Après le détournement par la Biélorussie d'un avion de Ryanair, et l'arrestation d'un opposant au régime, à l'origine d'une grave crise diplomatique mondiale, Chroniques du ciel s'intéresse aujourd'hui aux espaces aériens. Comment sont-ils gérés et quels sont les droits des États en la matière ?


La Convention de Chicago du 7 décembre 1944, qui a aussi donné naissance à l’OACI, l’Organisation de l’Aviation Civile Internationale est très claire. Elle reconnaît à chaque État la souveraineté complète et exclusive de l’espace aérien au-dessus de son territoire, et dans  ses eaux territoriales jusqu’à 12 miles nautiques des côtes.  

Au-delà s’étend l’espace aérien international, qui ne fait l’objet d’aucune définition officielle. Cet espace aérien international est géré par les pays riverains qui acceptent d’en assurer la charge. L’Irlande, par exemple, est responsable du contrôle aérien sur une grande partie de l’Atlantique Nord, toute comme le Canada ou les États-Unis. La France exerce son contrôle dans le Golfe de Gascogne et en Méditerranée, entre la Corse et les Baléares.  
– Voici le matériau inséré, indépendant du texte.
(** typelib.h, lines 42 to 52. *)
Definition functions_typelib_find_type : list declaration :=
  [declare [] "find_type" (Fn (Name "int") [Pointer (Const (Name "char")); Pointer (Const (Name "TYPELIB")); Name "unsigned int"]);
   declare [] "make_type" (Fn Void [Pointer (Name "char"); Name "unsigned int"; Pointer (Name "TYPELIB")]);
   declare [] "get_type" (Fn (Pointer (Const (Name "char"))) [Pointer (Name "TYPELIB"); Name "unsigned int"]);
   declare [] "copy_typelib" (Fn (Pointer (Name "TYPELIB")) [Pointer (Name "MEM_ROOT"); Pointer (Name "TYPELIB")]);
   declare [] "find_set_from_flags" (Fn (Name "my_ulonglong") [Pointer (Const (Name "TYPELIB")); Name "unsigned int"; Name "my_ulonglong"; Name "my_ulonglong"; Pointer (Const (Name "char")); Name "unsigned int"; Pointer (Pointer (Name "char")); Pointer (Name "unsigned int")])].

(** my_list.h, lines 30 to 36. *)
Definition functions_my_list_list_add : list declaration :=
  [declare [(false, "defined(_list_h_)")] "list_add" (Fn (Pointer (Name "LIST")) [Pointer (Name "LIST"); Pointer (Name "LIST")]);
   declare [(false, "defined(_list_h_)")] "list_delete" (Fn (Pointer (Name "LIST")) [Pointer (Name "LIST"); Pointer (Name "LIST")]);
   declare [(false, "defined(_list_h_)")] "list_cons" (Fn (Pointer (Name "LIST")) [Pointer Void; Pointer (Name "LIST")]);
   declare [(false, "defined(_list_h_)")] "list_reverse" (Fn (Pointer (Name "LIST")) [Pointer (Name "LIST")]);
   declare [(false, "defined(_list_h_)")] "list_free" (Fn Void [Pointer (Name "LIST"); Name "unsigned int"]);
   declare [(false, "defined(_list_h_)")] "list_length" (Fn (Name "unsigned int") [Pointer (Name "LIST")]);
   declare [(false, "defined(_list_h_)")] "list_walk" (Fn (Name "int") [Pointer (Name "LIST"); Name "list_walk_action"; Pointer (Name "unsigned char")])].

(** my_sys.h, lines 153 to 160. *)
Definition functions_my_sys_my_malloc : list declaration :=
  [declare [] "my_malloc" (Fn (Pointer Void) [Name "size_t"; Name "myf"]);
   declare [] "my_multi_malloc" (FnVariadic (Pointer Void) [Name "myf"]);
   declare [] "my_realloc" (Fn (Pointer Void) [Pointer Void; Name "size_t"; Name "myf"]);
   declare [] "my_free" (Fn Void [Pointer Void]);
   declare [] "my_memdup" (Fn (Pointer Void) [Pointer (Const Void); Name "size_t"; Name "myf"]);
   declare [] "my_strdup" (Fn (Pointer (Name "char")) [Pointer (Const (Name "char")); Name "myf"]);
   declare [] "my_strndup" (Fn (Pointer (Name "char")) [Pointer (Const (Name "char")); Name "size_t"; Name "myf"])].

(** my_sys.h, lines 173 to 175. *)
Definition functions_my_sys_my_get_large_page_size : list declaration :=
  [declare [(true, "defined(HAVE_LARGE_PAGES)")] "my_get_large_page_size" (Fn (Name "uint") []);
   declare [(true, "defined(HAVE_LARGE_PAGES)")] "my_large_malloc" (Fn (Pointer (Name "uchar")) [Name "size_t"; Name "myf"]);
   declare [(true, "defined(HAVE_LARGE_PAGES)")] "my_large_free" (Fn Void [Pointer (Name "uchar")])].

(** my_sys.h, lines 534 to 536. *)
Definition functions_my_sys_my_b_copy_to_file : list declaration :=
  [declare [] "my_b_copy_to_file" (Fn (Name "int") [Pointer (Name "IO_CACHE"); Pointer (Name "FILE")]);
   declare [] "my_b_append_tell" (Fn (Name "my_off_t") [Pointer (Name "IO_CACHE")]);
   declare [] "my_b_safe_tell" (Fn (Name "my_off_t") [Pointer (Name "IO_CACHE")])].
Plans de vol et redevance de navigation demandés

Pour traverser l’espace aérien d’un pays, les compagnies aériennes déposent des plans de vol et doivent s’acquitter d’une redevance de navigation qui finance les services de contrôle aérien chargés de la sécurité des vols. Tout pays peut à sa guise fermer son espace aérien, en cas d’opération militaire, de tirs de missiles ou de ce qui pourrait être considéré comme une menace à sa sécurité.  

La violation d’un espace aérien par un aéronef civil étranger autorise un État à sommer un avion de se dérouter, d’atterrir et d’être intercepté par les forces aériennes selon une procédure très codifiée, et à condition bien sûr qu’il ait des intentions hostiles.  
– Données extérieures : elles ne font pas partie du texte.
(* ===== verification/Compiler.v ===== *)
(** * Compilers

    What my_compiler.h and my_attribute.h make of a compiler: version tests, alignment of types and storage,
    attributes.  The conditionals are functions of the macros that a compiler predefines. *)
From stdpp Require Import strings.
From S2P Require Import Prelude Layout Structs.

(** ** The macros that compilers define *)

Record compiler := {
  GNUC : option Z; GNUC_MINOR : option Z;
  MSC_VER : option Z;
  SUNPRO_C : option Z; SUNPRO_CC : option Z;
  xlC : option Z;
  HP_aCC : option Z; HP_cc : option Z;
  cplusplus : bool }.

Definition is_defined (m : option Z) : bool := if m is Some _ then true else false.
(** In an [#if] a macro that is not defined is 0. *)
Definition number (m : option Z) : Z := default 0 m.

(** ** my_compiler.h *)

Definition MY_GNUC_PREREQ (c : compiler) (maj min : Z) : Z :=
  if is_defined (GNUC c)
  then Z.b2z (Z.shiftl maj 16 + min <=? Z.shiftl (number (GNUC c)) 16 + number (GNUC_MINOR c))
  else 0.

(** Whether the compiler has the alignment extensions of GNU C. *)
Definition MY_ALIGN_EXT (c : compiler) : bool :=
  if is_defined (GNUC c) then true
  else if is_defined (MSC_VER c) then false
  else if is_defined (SUNPRO_C c) || is_defined (SUNPRO_CC c) then 0x590 <=? number (SUNPRO_C c)
  else if is_defined (xlC c) then 0x0600 <=? number (xlC c)
  else if is_defined (HP_aCC c) || is_defined (HP_cc c) then (60000 <=? number (HP_aCC c)) || (60000 <=? number (HP_cc c))
  else false.

Inductive unreachable := Builtin_unreachable | Assert_false.
Definition MY_ASSERT_UNREACHABLE (c : compiler) : unreachable :=
  if is_defined (GNUC c) && negb (MY_GNUC_PREREQ c 4 5 =? 0) then Builtin_unreachable else Assert_false.

(** How MY_ALIGNED asks for an alignment. *)
Inductive request := Declspec | Attribute | No_request.
Definition MY_ALIGNED (c : compiler) : request :=
  if negb (is_defined (GNUC c)) && is_defined (MSC_VER c) then Declspec else if MY_ALIGN_EXT c then Attribute else No_request.

(** ** my_attribute.h *)

Definition GCC_VERSION (c : compiler) : Z :=
  if is_defined (GNUC c) then number (GNUC c) * 1000 + number (GNUC_MINOR c) else 0.
(** Whether the header defines __attribute__ away. *)
Definition attribute_disabled (c : compiler) : bool :=
  if negb (is_defined (GNUC c)) then true
  else if GCC_VERSION c <? 2008 then true
  else cplusplus c && (GCC_VERSION c <? 3004).
(** Whether the formats of functions, and of pointers to functions, are checked. *)
Definition ATTRIBUTE_FORMAT (c : compiler) : bool := negb (attribute_disabled c).
Definition ATTRIBUTE_FORMAT_FPTR (c : compiler) : bool :=
  if 3001 <=? GCC_VERSION c then ATTRIBUTE_FORMAT c else false.

(** ** Alignment of types and storage *)

Section Alignment.
Context `{Platform}.
(** The operator of the compiler, [__alignof] or [__alignof__]. *)
Context (operator : ctype -> Z).

(** The structure of which the generic definition takes the offset of [m2]. *)
Definition my_alignof_helper (t : ctype) : ctype := Struct [("m1", Scalar Char); ("m2", t)].
Definition MY_ALIGNOF (c : compiler) (t : ctype) : Z :=
  if is_defined (GNUC c) then operator t
  else if is_defined (MSC_VER c) then operator t
  else if MY_ALIGN_EXT c then operator t
  else default 0 (offsetof (my_alignof_helper t) "m2").

(** The empty structure with an alignment; [attributes] tells whether the attribute is kept when the template is
    compiled, which my_attribute.h decides when it is included before. *)
Definition aligned_empty (alignment : Z) : scalar := Opaque ("my_alignment_imp<" +:+ pretty.pretty alignment +:+ ">").
Definition my_alignment_imp (c : compiler) (attributes : bool) (alignment : Z) : ctype :=
  match MY_ALIGNED c with
  | Declspec => Scalar (aligned_empty alignment)
  | Attribute => if attributes then Scalar (aligned_empty alignment) else Scalar Char
  | No_request => Struct [("m1", Scalar Double)]
  end.
Definition my_aligned_storage (c : compiler) (attributes : bool) (size alignment : Z) : ctype :=
  Struct [("", Union [("data", Array (Scalar Char) size); ("align", my_alignment_imp c attributes alignment)])].
End Alignment.

(** ** Lemmas *)

(** Versions are compared part by part, as long as the minor version fits its 16 bits. *)
Lemma prereq_lexicographic (c : compiler) (maj min g : Z) : GNUC c = Some g ->
  0 <= min < 2 ^ 16 -> 0 <= number (GNUC_MINOR c) < 2 ^ 16 ->
  MY_GNUC_PREREQ c maj min = 1 <-> maj < g \/ (maj = g /\ min <= number (GNUC_MINOR c)).
Proof.
  intros Hg Hm Hn. unfold MY_GNUC_PREREQ. rewrite Hg. cbn [is_defined]. change (number (Some g)) with g.
  set (n := number (GNUC_MINOR c)) in *.
  rewrite !Z.shiftl_mul_pow2 by lia. change (2 ^ 16) with 65536 in *.
  destruct (Z.leb_spec (maj * 65536 + min) (g * 65536 + n)); cbn [Z.b2z]; lia.
Qed.

(** After my_attribute.h only GNU C, and GNU C++ from 3.4, keep the requests that are made by an attribute. *)
Lemma attribute_kept (c : compiler) : attribute_disabled c = false ->
  is_defined (GNUC c) = true /\ (cplusplus c = true -> 3004 <= GCC_VERSION c).
Proof.
  unfold attribute_disabled. destruct (is_defined (GNUC c)); [|done]. cbn [negb].
  destruct (GCC_VERSION c <? 2008); [done|]. destruct (cplusplus c); cbn; [|done]. intros ?%Z.ltb_ge. done.
Qed.

(** So the requests of the other compilers with the extension are lost in every use after the header. *)
Lemma requests_lost (c : compiler) : MY_ALIGNED c = Attribute -> is_defined (GNUC c) = false -> attribute_disabled c = true.
Proof. unfold attribute_disabled. by intros _ ->. Qed.

Section Alignment.
Context `{PlatformLaws} (operator : ctype -> Z) (c : compiler).

Lemma alignof_generic (t : ctype) : size_of_scalar Char = 1 -> offsetof (my_alignof_helper t) "m2" = Some (alignof t).
Proof.
  intros Hc. unfold offsetof, my_alignof_helper. cbn. rewrite Hc. unfold align_up.
  assert (Ha : align_of_scalar Char = 1).
  { pose proof (align_divides Char) as Hd. rewrite Hc in Hd. destruct (align_power Char) as (k & Hk & Hp).
    apply Z.divide_1_r_nonneg in Hd; [done|]. rewrite Hp. lia. }
  rewrite Ha. pose proof (alignof_pos t).
  replace ((0 + 1 - 1) / 1 * 1 + 1 + alignof t - 1) with (1 * alignof t) by (rewrite Z.div_0_l by lia; lia).
  rewrite Z.div_mul, Z.mul_1_l by lia. reflexivity.
Qed.

Lemma sizeof_union (fs : list (string * ctype)) (f : string * ctype) : f ∈ fs -> sizeof f.2 <= sizeof (Union fs).
Proof.
  intros Hf. cbn [sizeof]. pose proof (max_size_member fs f Hf).
  pose proof (align_up_spec (max_size sizeof fs) (max_align alignof fs) (max_align_pos fs)). lia.
Qed.
Lemma sizeof_single (f : string) (t : ctype) : 0 <= sizeof t -> sizeof t <= sizeof (Struct [(f, t)]).
Proof.
  intros Ht. cbn [sizeof end_of snd].
  pose proof (align_up_spec 0 (alignof t) (alignof_pos t)).
  pose proof (align_up_spec (align_up 0 (alignof t) + sizeof t) (max_align alignof [(f, t)]) (max_align_pos _)). lia.
Qed.

Lemma storage_size (attributes : bool) (size alignment : Z) : size_of_scalar Char = 1 -> 0 < size ->
  size <= sizeof (my_aligned_storage c attributes size alignment).
Proof.
  intros Hc Hs. unfold my_aligned_storage.
  set (fs := [("data", Array (Scalar Char) size); ("align", my_alignment_imp c attributes alignment)]).
  assert (Hu : size <= sizeof (Union fs)).
  { pose proof (sizeof_union fs ("data", Array (Scalar Char) size) (list_elem_of_here _ _)) as Hu.
    cbn [snd] in Hu. change (sizeof (Array (Scalar Char) size)) with (size * size_of_scalar Char) in Hu. rewrite Hc in Hu. lia. }
  etransitivity; [exact Hu|]. apply sizeof_single. lia.
Qed.

Lemma storage_alignment (attributes : bool) (size alignment : Z) :
  (alignof (my_alignment_imp c attributes alignment) | alignof (my_aligned_storage c attributes size alignment)).
Proof.
  unfold my_aligned_storage.
  set (fs := [("data", Array (Scalar Char) size); ("align", my_alignment_imp c attributes alignment)]).
  etransitivity; [apply (align_member fs ("align", my_alignment_imp c attributes alignment)); right; left|].
  apply (align_member [("", Union fs)] ("", Union fs)). left.
Qed.

(** On every platform and with every compiler whose operator, if it has one, gives the
    alignment, MY_ALIGNOF is the alignment of every type; and my_aligned_storage is large enough, and
    aligned as asked for if the compiler has a way to ask and keeps attributes, otherwise, without a way, as a
    double. *)
Theorem compiler_alignment (attributes : bool) (size alignment : Z) :
  size_of_scalar Char = 1 -> 0 < size -> (forall t, operator t = alignof t) ->
  align_of_scalar (aligned_empty alignment) = alignment ->
  (forall t, MY_ALIGNOF operator c t = alignof t) /\
  size <= sizeof (my_aligned_storage c attributes size alignment) /\
  (MY_ALIGNED c = Declspec \/ MY_ALIGNED c = Attribute /\ attributes = true ->
   (alignment | alignof (my_aligned_storage c attributes size alignment))) /\
  (MY_ALIGNED c = No_request -> (align_of_scalar Double | alignof (my_aligned_storage c attributes size alignment))).
Proof.
  intros Hc Hs Hop Ha. pose proof (storage_alignment attributes size alignment) as Hal. split_and!.
  - intros t. unfold MY_ALIGNOF. rewrite Hop, (alignof_generic t Hc). by repeat case_match.
  - by apply storage_size.
  - intros Hreq. replace alignment with (alignof (my_alignment_imp c attributes alignment)) at 1; [done|].
    unfold my_alignment_imp. by destruct Hreq as [->|[-> ->]].
  - intros Hno. etransitivity; [|exact Hal]. unfold my_alignment_imp. rewrite Hno.
    apply (align_member [("m1", Scalar Double)] ("m1", Scalar Double)). left.
Qed.
End Alignment.

(** Visual C++ on a platform of 64 bits, and storage with the alignment of a pointer. *)
Definition msvc : compiler :=
  {| GNUC := None; GNUC_MINOR := None; MSC_VER := Some 1600; SUNPRO_C := None; SUNPRO_CC := None; xlC := None;
     HP_aCC := None; HP_cc := None; cplusplus := true |}.
Lemma compiler_alignment_witness :
  MY_ALIGNOF (H := linux64) (alignof (H := linux64)) msvc (Array (Scalar Int) 3) = 4 /\
  (8 | alignof (H := linux64) (my_aligned_storage msvc false 12 8)).
Proof.
  assert (Hlaws : PlatformLaws (H := linux64)) by (apply data_model_laws; right; left).
  destruct (@compiler_alignment linux64 Hlaws (alignof (H := linux64)) msvc false 12 8) as (H1 & H2 & H3 & H4).
  - reflexivity.
  - lia.
  - reflexivity.
  - reflexivity.
  - split; [apply H1|]. apply H3. left. reflexivity.
Defined.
Après la destruction, par erreur, d’un Boeing 747 de Korean Airlines, en 1983 par la chasse soviétique vers l’île de Sakhaline, l’OACI a rajouté un amendement à la Convention de Chicago sur le non-recours à la force, contre les avions civils en cas de doute. À l’époque, ce drame avait provoqué la mort de 269 passagers et membres d’équipage et indigné la communauté internationale.  
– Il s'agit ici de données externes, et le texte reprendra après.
(* ===== verification/MacrosLibrary.v ===== *)
(** * The macros of the libraries

    Each [#define] of the base library, strings, character sets, the debug package, the protocol and the client library,
    as a term under the conditionals around it. *)
From S2P Require Import Prelude MacroExpansion.

(** my_sys.h, lines 33 to 150. *)
Definition macros_my_sys_MEM_UNDEFINED : list guarded_macro :=
  (when [(true, "defined(HAVE_VALGRIND)")]
    [define "MEM_UNDEFINED" ["a"; "len"] (call "VALGRIND_MAKE_MEM_UNDEFINED" [var "a"; var "len"]);
     define "MEM_NOACCESS" ["a"; "len"] (call "VALGRIND_MAKE_MEM_NOACCESS" [var "a"; var "len"]);
     define "MEM_CHECK_ADDRESSABLE" ["a"; "len"] (call "VALGRIND_CHECK_MEM_IS_ADDRESSABLE" [var "a"; var "len"]);
     define "MEM_CHECK_DEFINED" ["a"; "len"] (call "VALGRIND_CHECK_MEM_IS_DEFINED" [var "a"; var "len"])] ++
   when [(false, "defined(HAVE_VALGRIND)")]
    [define "MEM_UNDEFINED" ["a"; "len"] (Op "(void)" [Lit "0"]);
     define "MEM_NOACCESS" ["a"; "len"] (Op "(void)" [Lit "0"]);
     define "MEM_CHECK_ADDRESSABLE" ["a"; "len"] (Op "(void)" [Lit "0"]);
     define "MEM_CHECK_DEFINED" ["a"; "len"] (Op "(void)" [Lit "0"])] ++
   when []
    [define "MY_INIT" ["name"] (Op "{}" [Op "=" [var "my_progname"; var "name"]; call "my_init" []]);
     constant "MYSYS_ERRMSG_SIZE" (Lit "512");
     constant "MY_FILE_ERROR" (Op "(size_t)" [Op "-" [Lit "1"]]);
     constant "MY_FFNF" (Lit "1");
     constant "MY_FNABP" (Lit "2");
     constant "MY_NABP" (Lit "4");
     constant "MY_FAE" (Lit "8");
     constant "MY_WME" (Lit "16");
     constant "MY_WAIT_IF_FULL" (Lit "32");
     constant "MY_IGNORE_BADFD" (Lit "32");
     constant "MY_SYNC_DIR" (Lit "8192");
     constant "MY_UNUSED" (Lit "64");
     constant "MY_FULL_IO" (Lit "512");
     constant "MY_DONT_CHECK_FILESIZE" (Lit "128");
     constant "MY_LINK_WARNING" (Lit "32");
     constant "MY_COPYTIME" (Lit "64");
     constant "MY_DELETE_OLD" (Lit "256");
     constant "MY_RESOLVE_LINK" (Lit "128");
     constant "MY_HOLD_ORIGINAL_MODES" (Lit "128");
     constant "MY_REDEL_MAKE_BACKUP" (Lit "256");
     constant "MY_SEEK_NOT_DONE" (Lit "32");
     constant "MY_DONT_WAIT" (Lit "64");
     constant "MY_ZEROFILL" (Lit "32");
     constant "MY_ALLOW_ZERO_PTR" (Lit "64");
     constant "MY_FREE_ON_ERROR" (Lit "128");
     constant "MY_HOLD_ON_ERROR" (Lit "256");
     constant "MY_DONT_OVERWRITE_FILE" (Lit "1024");
     constant "MY_THREADSAFE" (Lit "2048");
     constant "MY_SYNC" (Lit "4096");
     constant "MY_CHECK_ERROR" (Lit "1");
     constant "MY_GIVE_INFO" (Lit "2");
     constant "MY_DONT_FREE_DBUG" (Lit "4");
     constant "ME_HIGHBYTE" (Lit "8");
     constant "ME_NOCUR" (Lit "1");
     constant "ME_OLDWIN" (Lit "2");
     constant "ME_BELL" (Lit "4");
     constant "ME_HOLDTANG" (Lit "8");
     constant "ME_WAITTOT" (Lit "16");
     constant "ME_WAITTANG" (Lit "32");
     constant "ME_NOREFRESH" (Lit "64");
     constant "ME_NOINPUT" (Lit "128");
     constant "ME_COLOUR1" (Op "<<" [Lit "1"; var "ME_HIGHBYTE"]);
     constant "ME_COLOUR2" (Op "<<" [Lit "2"; var "ME_HIGHBYTE"]);
     constant "ME_COLOUR3" (Op "<<" [Lit "3"; var "ME_HIGHBYTE"]);
     constant "ME_FATALERROR" (Lit "1024");
     constant "MY_REPLACE_DIR" (Lit "1");
     constant "MY_REPLACE_EXT" (Lit "2");
     constant "MY_UNPACK_FILENAME" (Lit "4");
     constant "MY_PACK_FILENAME" (Lit "8");
     constant "MY_RESOLVE_SYMLINKS" (Lit "16");
     constant "MY_RETURN_REAL_PATH" (Lit "32");
     constant "MY_SAFE_PATH" (Lit "64");
     constant "MY_RELATIVE_PATH" (Lit "128");
     constant "MY_APPEND_EXT" (Lit "256");
     constant "MY_SEEK_SET" (Lit "0");
     constant "MY_SEEK_CUR" (Lit "1");
     constant "MY_SEEK_END" (Lit "2");
     constant "MY_WAIT_FOR_USER_TO_FIX_PANIC" (Lit "60");
     constant "MY_WAIT_GIVE_USER_A_MESSAGE" (Lit "10");
     constant "MIN_COMPRESS_LENGTH" (Lit "50");
     constant "DFLT_INIT_HITS" (Lit "3");
     constant "MY_KEEP_PREALLOC" (Lit "1");
     constant "MY_MARK_BLOCKS_FREE" (Lit "2");
     constant "MY_ERRNO_EDOM" (Lit "33");
     constant "MY_ERRNO_ERANGE" (Lit "34");
     constant "GETDATE_DATE_TIME" (Lit "1");
     constant "GETDATE_SHORT_DATE" (Lit "2");
     constant "GETDATE_HHMMSSTIME" (Lit "4");
     constant "GETDATE_GMT" (Lit "8");
     constant "GETDATE_FIXEDLENGTH" (Lit "16")])%list.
L’OACI joue également un rôle de mise en garde sur les conflits en cours

On se souviendra plus récemment, de ce Boeing 777 de Malaysia Airlines, détruit accidentellement par un tir de missiles au-dessus de l’Ukraine, en proie à un conflit armé en 2014.      

En France, la permanence opérationnelle, souvent appelée "la police du ciel" assure la sécurité de notre espace aérien, divisé en cinq grandes zones. En quelques minutes, des chasseurs sont capables de décoller pour intercepter des aéronefs en détresse ou signalés comme suspect.  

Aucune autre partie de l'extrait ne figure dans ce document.